- _Work task_
For the records that follow, please set down exactly the lines between the one holding "const_vars (get_current_scope r1)" and the one holding "assert (E : reassign_var", inclusive, and only those.

• • •

(** X5.  On scopes whose bindings hold values, [is_var_assigned] with
    recursion and [get_var] agree: an identifier is reported as assigned
    exactly if its lookup succeeds. *)
Theorem assigned_iff_lookup_succeeds self identifier :
  stored_ok self →
  is_var_assigned self identifier true = true
  ↔ ∃ value, get_var self identifier = Ok value.
Proof.
  intros Hok. rewrite get_var_is_lookup by exact Hok. split.
  - intros Ha. destruct (lookup self identifier) as [v | e |] eqn:E.
    + eauto.
    + destruct (is_var_assigned self identifier true) eqn:Ea;
        [| discriminate].
      exfalso. clear Ha.
      assert (Hn : lookup self identifier = Raise (VarNotFound identifier)
                   → False).
      { clear E. revert Ea.
        induction self as [vs cs | vs cs p IH] using Scope_chain_ind;
          cbn [lookup is_var_assigned vars const_vars parent];
          intros Ea;
          destruct (_STD_TYPES !! identifier) eqn:Hstd; try discriminate;
          destruct (vs !! identifier) eqn:Hv; try discriminate;
          destruct (cs !! identifier) eqn:Hc; try discriminate;
          rewrite (proj2 (dict_in_false identifier vs) Hv),
                  (proj2 (dict_in_false identifier cs) Hc),
                  (proj2 (dict_in_false identifier _STD_TYPES) Hstd) in Ea;
          cbn in Ea; try discriminate.
        destruct Hok as (_ & _ & Hp). apply IH; assumption. }
      apply Hn. rewrite E. f_equal.
      clear -E. revert E.
      induction self as [vs cs | vs cs p IH] using Scope_chain_ind;
        cbn [lookup vars const_vars parent];
        destruct (_STD_TYPES !! identifier); try discriminate;
        destruct (vs !! identifier); try discriminate;
        destruct (cs !! identifier); try discriminate.
      * intros H. injection H as <-. reflexivity.
      * exact IH.
    + exfalso. clear -E. revert E.
      induction self as [vs cs | vs cs p IH] using Scope_chain_ind;
        cbn [lookup vars const_vars parent];
        destruct (_STD_TYPES !! identifier); try discriminate;
        destruct (vs !! identifier); try discriminate;
        destruct (cs !! identifier); try discriminate.
      exact IH.
  - intros [v Hv]. eapply lookup_Ok_assigned, Hv.
Qed.

(** X5 on a scope under the global scope. *)
Lemma assigned_iff_lookup_succeeds_witness :
  let scope :=
    mkScope ∅ ∅ (Some (set_var new_Scope "x" (objects.Integer 1) true)) in
  is_var_assigned scope "x" true = true
  ↔ ∃ value, get_var scope "x" = Ok value.
Proof.
  intros scope. apply (assigned_iff_lookup_succeeds scope "x").
  apply stored_ok_child, stored_ok_set_var, stored_ok_new.
Defined.

(** ** Assignment statements *)

(** X6.  A reassignment of an identifier that is visible, but bound
    neither mutable nor const in the current scope (it is bound in an outer
    scope, or it is a built-in type name), fails: [reassign_var] does not
    walk the chain, its dictionary access raises [KeyError], and the
    statement ends in a [StatementError] with that message, nothing
    written. *)
Theorem reassignment_of_outer_binding call stmt g c x t e r r1 v :
  eval call e r = (r1, Ok v) →
  vars (get_current_scope r1) !! x = None →
  const_vars (get_current_scope r1) !! x = None →
  is_var_assigned (get_current_scope r1) x true = true →
  reassign_var (get_current_scope r1) x v = Raise (KeyError x) ∧
  _exec_assignment call stmt true g c x t e r
  = (r1, Raise (StatementError stmt (MsgKeyError x))).
Proof.
  intros He Hv Hc Ha.
  assert (E : reassign_var (get_current_scope r1) x v = Raise (KeyError x)).
  { apply reassign_var_missing; [apply dict_in_false |]; assumption. }
  split; [exact E |].
  rewrite (exec_reassignment _ _ _ _ _ _ _ _ _ _ He), Ha, E. reflexivity.
Qed.
(** C5.  A job sends at most one request to the collector, whatever the
    environment answers, also when some promise never settles.  The
    delivery routine never throws, reports no
    unhandled rejection and does not write to the response.  When the
    request to the collector is rejected, the routine ends with that single
    request, whose payload is [{testId, results, timestamp}], followed by
    one error entry made of a fixed text and the error.  The job id is not
    an argument of that entry; it is in it through the error, when this is
    a rejection of axios, which carries the configuration of the request:
    the entry then contains the job id as JSON writes it in the serialized
    payload, which is the job id itself when none of its characters is
    escaped. *)
Theorem delivery_at_most_once (testId : string) (url options results : value) :
  (List.length (posts (trace o (background_job testId url options))) <= 1)%nat /\
  (forall never : forall X : Type, effect X -> bool,
     (List.length (posts (fst (run_pending o never
                                 (background_job testId url options)))) <= 1)%nat) /\
  completion o (sendResultsToAPI testId results) = Normal tt /\
  Forall (fun ev => is_unhandled ev = false /\ writes_response ev = false)
         (trace o (sendResultsToAPI testId results)) /\
  (forall err,
     let payload := VObj [("testId", VStr testId);
                          ("results", results);
                          ("timestamp", VStr (o _ DateToISOString))] in
     o _ (AxiosPost collector_address payload) = Thrown err ->
     posts (trace o (sendResultsToAPI testId results)) = [] \/
     exists before entry,
       trace o (sendResultsToAPI testId results) =
       before ++ [Event (AxiosPost collector_address payload) (Thrown err);
                  Event (ConsoleError entry) tt] /\
       posts before = [] /\
       entry = [VStr "❌ Erreur lors de l'envoi des résultats à l'API:"; err] /\
       (axios_rejection payload err ->
        existsb (mentions (json_escape testId)) entry = true /\
        (forallb json_plain (list_ascii_of_string testId) = true ->
         existsb (mentions testId) entry = true))).
Proof.
  assert (Hone : (List.length (posts (trace o (background_job testId url options)))
                  <= 1)%nat).
  { unfold trace. rewrite run_background_job.
    pose proof (posts_executeLighthouse url options) as He.
    destruct (run o (executeLighthouse url options)) as [tr [res | error]];
      cbn [fst] in *.
    - rewrite posts_app, He. simpl. apply posts_sendResultsToAPI.
    - rewrite posts_app, He.
      destruct (get error "message"); simpl; lia. }
  split; [exact Hone |]. split; [| split; [| split]].
  - intros never.
    destruct (run_pending_prefix o never (background_job testId url options))
      as [rest Hrest].
    unfold trace in Hone. rewrite Hrest, posts_app, List.length_app in Hone. lia.
  - apply sendResultsToAPI_completes.
  - change (every o (fun ev => is_unhandled ev = false /\ writes_response ev = false)
                  (sendResultsToAPI testId results)).
    assert (Hc : forall ev, is_console ev = true ->
                            is_unhandled ev = false /\ writes_response ev = false).
    { intros [X op x] Hev. destruct op; (discriminate || (split; reflexivity)). }
    unfold sendResultsToAPI. apply every_try_catch.
    + apply every_bind; [apply every_log_scores, Hc | intros _].
      apply every_bind; [apply every_log_metrics, Hc | intros _].
      unfold post_results.
      apply every_bind; [apply every_perform; split; reflexivity | intros timestamp].
      apply every_bind; [apply every_await; split; reflexivity | intros _].
      apply every_perform. split; reflexivity.
    + intros e. apply every_perform. split; reflexivity.
  - intros err payload Herr.
    assert (Hin : axios_rejection payload err ->
                  mentions (json_escape testId) err = true).
    { intros (config & text & Hconfig & Hdata & Htext).
      apply (mentions_field _ "config" err config Hconfig).
      apply (mentions_field _ "data" config (VStr text) Hdata).
      cbn [mentions]. exact (JSON_stringify_mentions _ _ _ _ Htext). }
    unfold trace. rewrite run_sendResultsToAPI.
    pose proof (posts_log_scores testId results) as Hs.
    pose proof (posts_log_metrics results) as Hm.
    destruct (run o (log_scores testId results)) as [scores [[] | e]]; cbn [fst] in *.
    + destruct (run o (log_metrics results)) as [metrics [[] | e]]; cbn [fst] in *.
      * right. rewrite run_post_results. cbv zeta.
        rewrite collector_address_eq. unfold envelope. fold payload.
        rewrite Herr. cbn [fst].
        exists (scores ++ metrics ++ [Event DateToISOString (o _ DateToISOString)]).
        eexists.
        split; [rewrite <- !List.app_assoc; reflexivity |].
        split; [rewrite !posts_app, Hs, Hm; reflexivity |].
        split; [reflexivity |].
        intros Haxios. specialize (Hin Haxios). split.
        -- cbn [existsb]. apply orb_true_iff. right.
           apply orb_true_iff. left. exact Hin.
        -- intros Hplain. cbn [existsb]. apply orb_true_iff. right.
           apply orb_true_iff. left.
           rewrite <- (json_escape_plain testId Hplain). exact Hin.
      * left. rewrite !posts_app, Hs, Hm. reflexivity.
    + left. rewrite posts_app, Hs. reflexivity.
Qed.

(** *** Scores *)

Lemma get_get_opt (v : value) (k : string) :
  nullish v = false -> get v k = Normal (get_opt v k).
Proof.
  destruct v; simpl; intros E; try discriminate; try reflexivity.
  destruct (lookup k fields); reflexivity.
Qed.

Lemma get_not_nullish (v x : value) (k : string) :
  get v k = Normal x -> nullish v = false /\ get_opt v k = x.
Proof.
  intros Hg. assert (Hn : nullish v = false) by (destruct v; try discriminate; reflexivity).
  split; [exact Hn |]. rewrite (get_get_opt v k Hn) in Hg. injection Hg as Hg. exact Hg.
Qed.

Lemma run_log_category (category : string) (data : value) :
  run o (log_category (category, data)) =
  match get data "score" with
  | Thrown e => ([], Thrown e)
  | Normal raw =>
      match score_of raw with
      | Thrown e => ([], Thrown e)
      | Normal score =>
          ([Event (ConsoleLog
                     [VStr ("  " ++ emoji_of score ++ " " ++ category ++ ": "
                            ++ number_to_string score ++ "/100")%string]) tt],
           Normal tt)
      end
  end.
Proof.
  unfold log_category. rewrite run_bind, run_lift.
  destruct (get data "score") as [raw | e]; cbv beta iota; [| reflexivity].
  rewrite run_bind, run_lift.
  destruct (score_of raw) as [score | e]; cbv beta iota zeta; [| reflexivity].
  rewrite run_perform, unit_answer. reflexivity.
Qed.

Lemma run_log_category_percent (category : string) (data raw : value) (n : Z) :
  get data "score" = Normal raw -> score_of raw = Normal (of_Z n) -> 0 <= n <= 100 ->
  run o (log_category (category, data)) =
  ([Event (ConsoleLog [VStr (score_line category n)]) tt], Normal tt).
Proof.
  intros Hg Hs Hn. rewrite run_log_category, Hg, Hs.
  destruct (percent_rendering n Hn) as [-> ->]. reflexivity.
Qed.

(** A score that is missing, [null], zero or otherwise falsy counts as 0. *)
Lemma score_of_falsy (raw : value) :
  truthy raw = false -> score_of raw = Normal (of_Z 0).
Proof. intros Ht. unfold score_of, or_else. rewrite Ht. reflexivity. Qed.

Lemma run_log_category_falsy (category : string) (data : value) :
  nullish data = false -> truthy (get_opt data "score") = false ->
  run o (log_category (category, data)) =
  ([Event (ConsoleLog [VStr ("  🔴 " ++ category ++ ": 0/100")%string]) tt],
   Normal tt).
Proof.
  intros Hn Ht.
  rewrite (run_log_category_percent category data (get_opt data "score") 0);
    [reflexivity | apply get_get_opt, Hn | apply score_of_falsy, Ht | lia].
Qed.

Lemma run_log_category_scored (category : string) (data : value) :
  well_scored data ->
  exists n, 0 <= n <= 100 /\ percentage data n /\
            run o (log_category (category, data)) =
            ([Event (ConsoleLog [VStr (score_line category n)]) tt], Normal tt).
Proof.
  intros [[x Hx] | [Hn Hs]].
  - destruct Hx as (Hg & Hv & H0 & H1).
    destruct (score_of_percent x Hv H0 H1) as (n & Hn & Hs & Hnear).
    exists n. split; [exact Hn |]. split.
    + left. exists x. split; [repeat split; assumption | exact Hnear].
    + exact (run_log_category_percent category data (VNum x) n Hg Hs Hn).
  - exists 0. split; [lia |]. split.
    + right. repeat split; assumption.
    + apply (run_log_category_percent category data (get_opt data "score") 0);
        [apply get_get_opt, Hn | | lia].
      apply score_of_falsy. destruct (get_opt data "score"); try discriminate; reflexivity.
Qed.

• • •

- _Response area_
  const_vars (get_current_scope r1) !! x = None →
  is_var_assigned (get_current_scope r1) x true = true →
  reassign_var (get_current_scope r1) x v = Raise (KeyError x) ∧
  _exec_assignment call stmt true g c x t e r
  = (r1, Raise (StatementError stmt (MsgKeyError x))).
Proof.
  intros He Hv Hc Ha.
  assert (E : reassign_var (get_current_scope r1) x v = Raise (KeyError x)).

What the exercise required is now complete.